Теперь нам остается разобраться только в третьей части нашего первого принципа, а именно все второстепенное ставить, насколько возможно, в подчиненное положение.
Стремясь свести все военные действия к одной простой цели и достичь ее, по возможности, одной крупной операцией, мы лишаем остальные участки соприкосновения воюющих держав доли их самостоятельности: они становятся районами подчиненных действий. Если было бы возможно абсолютно все сосредоточить в одной операции, то эти участки соприкосновения оказались бы совершенно нейтрализованными; но это возможно лишь в редких случаях, и поэтому все сводится к тому, чтобы ставить эти участки соприкосновения в такие рамки, в которых они не отвлекут от важнейшего слишком много сил.
Прежде всего мы утверждаем, что план войны должен преследовать эту тенденцию даже в том случае, когда невозможно свести неприятельское сопротивление в целом к одному центру тяжести, и, следовательно, мы находимся в том положении, которое мы уже однажды характеризовали как ведение одновременно двух почти совершенно различных войн. Всегда следует смотреть на одну из них, как на главную и преимущественно на нее обращать все силы и внимание.
При такой точке зрения благоразумно будет действовать наступательно только на этом главном фронте, на другом же держаться обороны. Лишь при наличии необычайных обстоятельств, особо благоприятствующих наступлению на этом последнем, таковое может быть оправдано.
Далее, надлежит вести эту оборону на второстепенных участках возможно меньшими силами, стараясь извлекать все выгоды, присущие этой форме сопротивления.

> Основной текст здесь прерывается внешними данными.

Lemma returnedForContext_step (s s' : State) :
  accounted s -> returnedForContext s -> step env s s' -> returnedForContext s'.
Proof.
  unfold returnedForContext, accounted, workers. intros [_ Hacc] Hret Hstep.
  destruct Hstep; cbn [semCur pc goroutines ctxErr afterSelect ok negb fst snd] in *;
    try exact I; try exact Hret; eauto 6.
  - destruct p; try exact I. destruct Hret as [e0 [Hnone _]]. discriminate Hnone.
  - exfalso. lia.
Qed.

Lemma reachable_returnedForContext (s : State) :
  reachable env s -> returnedForContext s.
Proof.
  induction 1 as [|s s' Hreach IH Hstep].
  - exact I.
  - exact (returnedForContext_step s s' (reachable_accounted env s Hreach) IH Hstep).
Qed.

(** X11.  [Run] returns only when the context is done, and the error it
    returns is always one of the context: the context's error, alone or
    behind "failed to acquire semaphore: ", or [context.Canceled].  No
    error of an item and no error of the storer is ever returned by
    [Run]. *)
Theorem Run_returns_for_context_only (s : State) (r : option Error) :
  reachable env s -> pc s = Returned r ->
  exists e,
    ctxErr s = Some e /\
    (r = Some (String.append "failed to acquire semaphore: " e) \/
     r = Some Canceled \/ r = Some e).
Proof.
  intros Hreach Hpc. pose proof (reachable_returnedForContext s Hreach) as Hret.
  unfold returnedForContext in Hret. rewrite Hpc in Hret. exact Hret.
Qed.

(** X12.  The deferred [sem.Release(1)] of a goroutine never releases more
    than is held: whenever a goroutine has reached it, at least one unit is
    held, the goroutine can finish, and it gives back exactly one unit. *)
Theorem Run_release_within_held (s : State) (g1 g2 : list Worker) :
  reachable env s -> goroutines s = g1 ++ AtRelease :: g2 ->
  1 <= semCur s /\
  exists s', step env s s' /\ goroutines s' = g1 ++ g2 /\ S (semCur s') = semCur s /\
             pc s' = pc s /\ wErr s' = wErr s /\ input s' = input s.
Proof.
  intros Hreach Hg. pose proof (reachable_accounted env s Hreach) as [Hcap Hpc].
  assert (Hheld : 1 <= semCur s).
  { rewrite Hg in Hpc. destruct (pc s) as [| | |[err|]]; lengths; contradiction. }
  split; [exact Hheld|].
  destruct s as [c i cl n e p g w]. cbn [semCur goroutines pc wErr input] in *. subst g.
  destruct n as [|n]; [lia|].
  eexists. split; [apply worker_release|]. cbn. auto.
Qed.

Lemma storedForced_processGit ctx repoInfo w :
  Preparation.Type_ repoInfo = Shared.Git ->
  storedForced w -> storedForced (snd (processGit env ctx repoInfo w)).
Proof.
  unfold storedForced. intros Hgit Hw.
  destruct (CopyFromBucket env ctx (Preparation.Name repoInfo)) as [repoDir|e] eqn:Hcopy;
    [|unfold processGit; now rewrite Hcopy].
  rewrite (processGit_copied env ctx repoInfo w repoDir Hcopy).
  destruct (PlainOpen env repoDir); [cbn [snd]; now rewrite stored_removeRepoDir|].
  destruct (Worktree env repoDir); [cbn [snd]; now rewrite stored_removeRepoDir|].
  destruct (Checkout env repoDir _) as [tree|]; [|cbn [snd]; now rewrite stored_removeRepoDir].
  destruct (Filepath.Walk repoDir tree _ []) as [frs|];
    cbn [snd]; rewrite stored_removeRepoDir; [|exact Hw].
  cbn [callStore stored]. apply Forall_app. split; [exact Hw|].
  constructor; [|constructor]. cbn. auto.
Qed.

Lemma storedForced_step (s s' : State) :
  storedForced (world s) -> step env s s' -> storedForced (world s').
Proof.
  intros Hw Hstep. destruct Hstep; cbn [world] in *; try exact Hw.
  unfold workerBody. destruct (Preparation.Type_ repoInfo) eqn:Hgit; [|exact Hw].
  now apply storedForced_processGit.
Qed.

(** X13.  Whatever a run hands to the storer belongs to an item of kind git
    and carries that item with [Force] set: an item of another kind is
    never stored, and an item is never stored as it was enqueued when its
    [Force] was unset.  What has been stored stays stored: a step of the
    run only adds to it. *)
Theorem Run_stores_forced_git_items (s : State) :
  reachable env s ->
  Forall (fun entry => Preparation.Type_ (fst entry) = Shared.Git /\
                       Git.Force (Preparation.CheckoutOptions (fst entry)) = true)
         (stored (world s)) /\
  forall s', step env s s' ->
    exists more, stored (world s') = stored (world s) ++ more /\ List.length more <= 1.
Proof.
  intros Hreach. split.
  - induction Hreach as [|s s' _ IH Hstep]; [constructor|].
    exact (storedForced_step s s' IH Hstep).
  - intros s' Hstep.
    destruct Hstep; cbn [world] in *;
      try (exists []; split; [now rewrite app_nil_r | simpl; lia]).
    unfold workerBody. destruct (Preparation.Type_ repoInfo);
      [|exists []; split; [now rewrite app_nil_r | simpl; lia]].
    destruct (CopyFromBucket env c (Preparation.Name repoInfo)) as [repoDir|e0] eqn:Hcopy;
      [|unfold processGit; rewrite Hcopy; exists []; split;
        [now rewrite app_nil_r | simpl; lia]].
    rewrite (processGit_copied env c repoInfo w repoDir Hcopy).
    destruct (PlainOpen env repoDir);
      [cbn [snd]; rewrite stored_removeRepoDir; exists []; split;
        [now rewrite app_nil_r | simpl; lia]|].
    destruct (Worktree env repoDir);
      [cbn [snd]; rewrite stored_removeRepoDir; exists []; split;
        [now rewrite app_nil_r | simpl; lia]|].
    destruct (Checkout env repoDir _) as [tree|];
      [|cbn [snd]; rewrite stored_removeRepoDir; exists []; split;
        [now rewrite app_nil_r | simpl; lia]].
    destruct (Filepath.Walk repoDir tree _ []) as [frs|];
      cbn [snd]; rewrite stored_removeRepoDir;
      [|exists []; split; [now rewrite app_nil_r | simpl; lia]].
    eexists. split; [reflexivity | simpl; lia].
Qed.

End RunMore.

Section RunMoreSamples.

Import Processing.

Example returnedCanceled_reachable : reachable Sample.env returnedCanceled.
Proof.
  exact (reachable_step _ _ _ drainingCanceled_reachable
           (run_drain_failed _ Canceled [] true 2 [] [AtBody gitItem] emptyWorld)).
Qed.

Example itemStored_reachable : reachable Sample.env itemStored.
Proof.
  pose proof (reachable_initial Sample.env) as H0.
  pose proof (reachable_step _ _ _ H0
    (producer_send _ None [] 0 [] AtAcquire [] emptyWorld gitItem)) as H1.
  pose proof (reachable_step _ _ _ H1
    (run_acquire _ None [gitItem] false 0 [] [] emptyWorld ltac:(unfold workers; lia))) as H2.
  pose proof (reachable_step _ _ _ H2
    (run_receive _ None gitItem [] false 1 [] [] emptyWorld)) as H3.
  pose proof (reachable_step _ _ _ H3
    (run_acquire _ None [] false 1 [] [AtBody gitItem] emptyWorld
       ltac:(unfold workers; lia))) as H4.
  exact (reachable_step _ _ _ H4
    (worker_body _ None [] false 2 [] AtSelect [] gitItem [] emptyWorld)).
Qed.

(** X11 in the sample run that was cancelled. *)
Lemma Run_returns_for_context_only_sample :
  reachable Sample.env returnedCanceled /\
  exists e,
    ctxErr returnedCanceled = Some e /\
    (Some Canceled = Some (String.append "failed to acquire semaphore: " e) \/
     Some Canceled = Some Canceled \/ Some Canceled = Some e).
Proof.
  split; [exact returnedCanceled_reachable|].
  exact (Run_returns_for_context_only Sample.env returnedCanceled (Some Canceled)
           returnedCanceled_reachable eq_refl).
Defined.

(** X12 in the sample run, for the goroutine of the failed item. *)
Lemma Run_release_within_held_sample :
  1 <= semCur errorPending /\
  exists s', step Sample.env errorPending s' /\ goroutines s' = [] ++ [] /\
             S (semCur s') = semCur errorPending /\
             pc s' = pc errorPending /\ wErr s' = wErr errorPending /\
             input s' = input errorPending.
Proof.
  exact (Run_release_within_held Sample.env errorPending [] []
           errorPending_reachable eq_refl).
Defined.

(** X13 in the sample run, after the git item has been stored. *)
Lemma Run_stores_forced_git_items_sample :
  reachable Sample.env itemStored /\
  List.length (stored (world itemStored)) = 1 /\
  Forall (fun entry => Preparation.Type_ (fst entry) = Shared.Git /\
                       Git.Force (Preparation.CheckoutOptions (fst entry)) = true)
         (stored (world itemStored)).
Proof.
  split; [exact itemStored_reachable|]. split; [reflexivity|].
  exact (proj1 (Run_stores_forced_git_items Sample.env itemStored itemStored_reachable)).
Defined.

End RunMoreSamples.

(** ** The read failure in a sample run *)

Section ReadFailureSample.

Import Filepath Processing.

Example readFailurePending_reachable :
  reachable (Sample.envWith Sample.readDenied) readFailurePending.
Proof.
  pose proof (reachable_initial (Sample.envWith Sample.readDenied)) as H0.
  pose proof (reachable_step _ _ _ H0
    (producer_send _ None [] 0 [] AtAcquire [] emptyWorld unreadableItem)) as H1.
  pose proof (reachable_step _ _ _ H1
    (run_acquire _ None [unreadableItem] false 0 [] [] emptyWorld
       ltac:(unfold workers; lia))) as H2.
  pose proof (reachable_step _ _ _ H2
    (run_receive _ None unreadableItem [] false 1 [] [] emptyWorld)) as H3.
  pose proof (reachable_step _ _ _ H3
    (run_acquire _ None [] false 1 [] [AtBody unreadableItem] emptyWorld
       ltac:(unfold workers; lia))) as H4.
  exact (reachable_step _ _ _ H4
    (producer_send _ None [] 2 [] AtSelect [AtBody unreadableItem] emptyWorld healthyItem)).
Qed.

(** The healthy item alone is stored. *)
Example healthyItem_is_stored :
  fst (fst (processGit (Sample.envWith Sample.readDenied) None healthyItem emptyWorld)) = None.
Proof. reflexivity. Qed.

Еще большее значение имеет эта точка зрения для всех тех театров войны, на которых хотя и выступают армии различных держав, но где обстановка допускает воздействие на них удара, нанесенного их общему центру тяжести.
Против же того врага, на которого направляется главный удар, оборона на второстепенных театрах уже не нужна. Само главное наступление и вызванные другими надобностями вспомогательные атаки являются исчерпывающими и делают оборону пунктов, непосредственно ими не прикрытых, излишней. Все сводится к важнейшему решению; им покрываются все потери. Если, по нашему разумению, сил достаточно для того, чтобы добиваться такого решения, то возможность неудачи не должна служить основанием к тому, чтобы принимать меры для обеспечения себя на всякий случай от возможного ущерба на других участках, ибо как раз последнее увеличивает в значительной степени возможность такой неудачи и таким путем вводит в наши действия противоречие.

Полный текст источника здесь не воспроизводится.